◆ Task description ◆
Report the count of lines below that include "construction", without any other text.

Stored records
========

(* ===== verification/Prelude.v ===== *)
(** * Boost.CMT: cooperative multi-tasking, verified

    Boost.CMT runs fibres ("contexts") cooperatively on system threads. A thread
    has a queue of posted tasks; a task runs on a context, and whatever waits for
    the result of a task waits for a promise, blocking its context while the thread
    goes on with others. Sockets, acceptors, stream buffers and actors are built on
    promises. Source files are named below relative to src/include/boost/cmt
    (headers) and src/src (.cpp).

    ** How code is translated

    Code that changes a store, may throw, or may run into undefined behaviour is a
    function of type [M S E A]: from a store to an outcome ([Ret], [Exc] with a C++
    exception, [Undef] for a null or dangling pointer, a failed BOOST_ASSERT, an
    access outside a vector, a signed overflow or an endless walk) and the store left
    behind. [wp] is its weakest precondition and [returns] the postcondition of a run
    that must return. Objects live in finite maps keyed by address, pointers are
    [option nat], intrusive lists are read through the pointer fields, times are
    64-bit nanoseconds in Z. Blocking calls are cut at their context switch: the part
    before returns the switch, the part after resumes once the context is jumped back
    to. Vectors kept as heaps use the standard library's algorithms through the class
    [HeapAlgo] with the documented laws [HeapSpec]; [StdHeap.v] also implements it.

    ** Files

    - [Prelude.v]: the monad, [wp], symbolic execution, frames ([keeps]: the parts of the
      store an operation leaves alone), pointer chains.
    - [StdHeap.v]: push_heap, pop_heap and make_heap: interface, laws, instance.
    - [World.v]: exceptions (error.hpp), tasks, contexts, [thread_private], promises
      and the store they live in (thread.cpp, task.hpp, future.hpp).
    - [ReadyList.v]: ready list and blocked list of [thread_private] (thread.cpp).
    - [TaskQueue.v]: posting, [enqueue], [dequeue] and the two heaps (thread.cpp).
    - [Notify.v]: [promise::set_value], [set_exception], [set_timeout] and
      [thread::notify] (future.hpp, future.cpp, thread.cpp).
    - [Scheduler.v]: [check_for_timeouts], [start_next_task] and the invariant of a
      thread's lists, heap and promises (thread.cpp).
    - [Blocking.v], [Quit.v]: [yield], [sleep_until], [usleep], [wait]; [quit].
    - [Future.v]: promises and futures as users see them; [task::cancel].
    - [RunTask.v]: [rtask], [vtask], [async], [schedule] (task.hpp, thread.hpp).
    - [ProcessTasks.v]: the task loop [process_tasks], from each of its waits and
      switches to the next.
    - [Delivery.v]: the components put together: from a promise completed on one
      thread, through the task, the loop and the switch, to the waiter on another.
    - [LoopRun.v]: whole runs of the loop over the tasks posted to a thread.
    - [LoopYield.v]: the loop and a context that yields to it.
    - [Calls.v]: [async] and the wait for its result put together, on one thread.
    - [TwoThreads.v]: a call on one thread and the loop of another that serves it, under
      every interleaving of their steps.
    - [Fibres.v]: the contexts of a thread that do not run, as queues and promise states.
    - [ThreadMachine.v]: a thread with its loop, tasks and contexts as an abstract machine
      over queues, and the thread on the library that implements it.
    - [SchedInvariant.v], [Cancel.v]: histories of the operations of a thread's contexts,
      and what becomes of a context whose task is canceled.
    - [Sync.v]: [thread::sync] and its frame, with the promise and the task in it
      (thread.hpp).
    - [Thread.v]: [thread::current], [thread::create] on both of its threads, names, the
      functions that act on the current thread, [to_system_time] (thread.cpp).
    - [Log.v]: the log functions and macros, console codes (log/log.hpp,
      log/console_defines.h).
    - [TcpRead.v], [TcpIterator.v], [TcpWrite.v]: the buffered socket and its input iterator
      (asio/tcp/socket.hpp, asio/tcp/socket.cpp).
    - [Streambuf.v], [Iostream.v]: asio/basic_socket_streambuf.hpp and the stream
      around it, asio/basic_socket_iostream.hpp.
    - [Asio.v]: completion handlers and the blocking wrappers over asynchronous
      operations (asio.hpp, asio.cpp, asio/udp/socket.cpp).
    - [DefaultService.v]: [default_io_service] (asio.cpp).
    - [Acceptor.v]: asio/acceptor.cpp.
    - [Retainable.v]: reference counting (retainable.hpp).
    - [Lock.v]: spin_lock.hpp and mutex.hpp under every interleaving of fibres.
    - [Actor.v]: construction of actors and dispatch of their methods (actor.hpp,
      actor_interface.hpp).
    - [Delegate.v]: asynchronous delegates (delegate.hpp, detail/async_delegate_impl.hpp) as
      they are written.
    - [ActorForward.v]: actors made of other actors, and the calls through them.
    - [ActorSignal.v], [SignalWait.v]: signal members of actors (actor_interface.hpp)
      and waiting for a signal (signals.hpp), over the interface [Signals] of
      Boost.Signals with the laws [SignalsSpec].
    - [PostQueue.v]: posting and waiting in atomic steps, and its specification.
    - [Concrete.v], [ConcreteIO.v], [ConcreteSignals.v], [ConcreteLog.v], [ConcreteLoop.v],
      [ConcreteFibres.v]: concrete inputs on which the theorems apply.

    A file requires those of the components it calls. Components with state of their
    own embed the store through the class [HasWorld] and run its operations with
    [on_world]. [Future.v], [Asio.v] and
    [Actor.v] are proved from the lemmas of [Notify.v], [Scheduler.v] and [Blocking.v]
    about the [running] invariant, not from their definitions.

    ** What the theorems show

    - Scheduling: a thread with its loop and tasks implements an abstract machine over
      queues ([thread_implements_machine]); the lists and heaps of a thread stay well
      formed through every history of operations whose preconditions hold
      ([thread_stays_well_formed]); contexts that yield
      take turns; waiting and sleeping suspend exactly the caller; completing a promise makes exactly its waiter ready, and yielding
      resumes it; expired sleepers are woken and no others; quit cancels what is ready
      or asleep.
    - Tasks: dequeuing loses and duplicates nothing and respects priority, then order
      of posting; running a task completes its promise in the right way; the loop
      sleeps only when it finds no task, and runs everything posted before it does
      ([loop_runs_everything_posted]); posting without locks refines atomic posting,
      and no wakeup is lost. Calling a function through [async] or [sync] gives what a
      call gives ([async_and_wait_equals_call], [sync_on_own_thread_equals_call]), before
      [exec] too; so does a call on another thread, however the two interleave
      ([remote_call_equals_call]), and what is completed on one thread gets back to its
      waiter on another ([completion_reaches_waiter]).
    - Futures: waiting, errors, null futures; once a task is canceled, every blocking
      operation of its context throws ([canceled_context_throws]).
    - Input and output: reads and writes deliver the stream in order, and so
      does the iterator; after a failed write, what was sent stays a prefix of what was
      accepted; a write loop ends; a stream buffer stays within its arrays as long as
      error codes are stored in time, and not otherwise; what is put and flushed at one end is got at the other; a wrapper starts one
      operation and suspends its caller, and its handler settles the promise and posts
      the task that wakes it; a stream sends a request before it reads the answer.
    - Threads, actors and signals: [create] returns a new thread, which is its system
      thread's own; calls of members run locally or are posted; a signal member calls each
      listener once without feedback, and forwards what the object emits; waiting for
      a signal returns the argument of its emission.
    - Logging: a log statement returns whatever goes wrong in it, and leaves one line and
      the mutex free.
    - Memory and locks: objects live exactly as long as they are referenced; at most
      one fibre holds a lock.
    - Defects, each proved on the translated code: the theorems
      [second_yield_sleeps], [notify_wakes_only_one], [frame_ends_before_task], [failed_sync_leaves_task_posted],
      [dequeue_held_back_by_latest], [quit_skips_blocked],
      [quit_null_promise], [sleep_until_past_asserts], [due_scheduled_task_spins],
      [scheduled_task_is_slept_over], [blocked_wait_consumes_error],
      [read_some_repeats], [read_some_overreports], [write_after_failure],
      [failed_flush_sends_twice], [error_code_arrives_late],
      [late_failure_leaves_get_area], [move_assignment_leaks],
      [two_failures_end_listening], [destroyed_while_listening],
      [single_listener_is_not_called], [name_is_read_after_create_returns],
      [iterator_end_is_not_reached], [spin_lock_never_yields].

    ** Bounds and fuel

    Loops along pointers take as fuel the number of objects in the store, or one more; a
    chain without repetition cannot be longer, so on well-formed stores the fuel is enough,
    which the theorems state by concluding [returns]. The loop that sends the put area
    takes one round per byte, enough because every send takes something, and one for each
    send that fails unseen, which [net_patience] bounds; [write_loop]
    takes two, one per buffer. Slots that emit for each other nest at most [n] deep in
    [run_slot n]; two levels are enough for a member and the signal it mirrors.
    [pt_steps n] is [n] steps of a loop that does not end; [pt_ran] takes one step per task
    to run and eight more, which is enough to fall asleep again. A call between two threads
    takes at most 45 steps, which is proved, not assumed. [run_steps n] is [n] steps of
    a thread that need not sleep; the theorem on it holds for every [n].
    Integers are kept at their width where the code depends on it: int64 times and
    task numbers, int32 reference counts, and the size_t, int and uint32_t of the
    socket's reads.

    ** Not modelled

    - Members without a result in actors made of actors (Boost.Reflect adapts them), and
      the running of a posted call that gets to such an actor. Default construction
      leaves an actor pointer uninitialised; the model takes it for null. Signals have
      no result here, since the combiner of a result is Boost's.
    - strand.hpp and strand_pool.cpp, asio/streambuf.hpp: unfinished code that is not
      built and does not compile.
    - The console codes of Windows, which are not strings, and the order in which the
      operands of a log line are evaluated beyond its two extremes.
    - Pointers inside reference-counted objects: a [retainable_ptr] that is destroyed
      by the release of the object it is a member of, in an assignment that reads it.
    - Joining system threads, and what the io_service thread of [default_io_service] runs.
    - Memory orders: atomic operations are sequentially consistent here. The locks the
      promises take around their fields are left out of [Notify.v], where each of these
      sections is one step.
    - The code the blocks behind [#if 0] and comments contain.

    ** Plan

    Next: the machine of [ThreadMachine.v] with time, canceling and other threads; the two
    threads of [TwoThreads.v] over the atomic steps of [PostQueue.v]. *)

From stdpp Require Export base gmap list strings.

========

◆ Exercise result ◆
2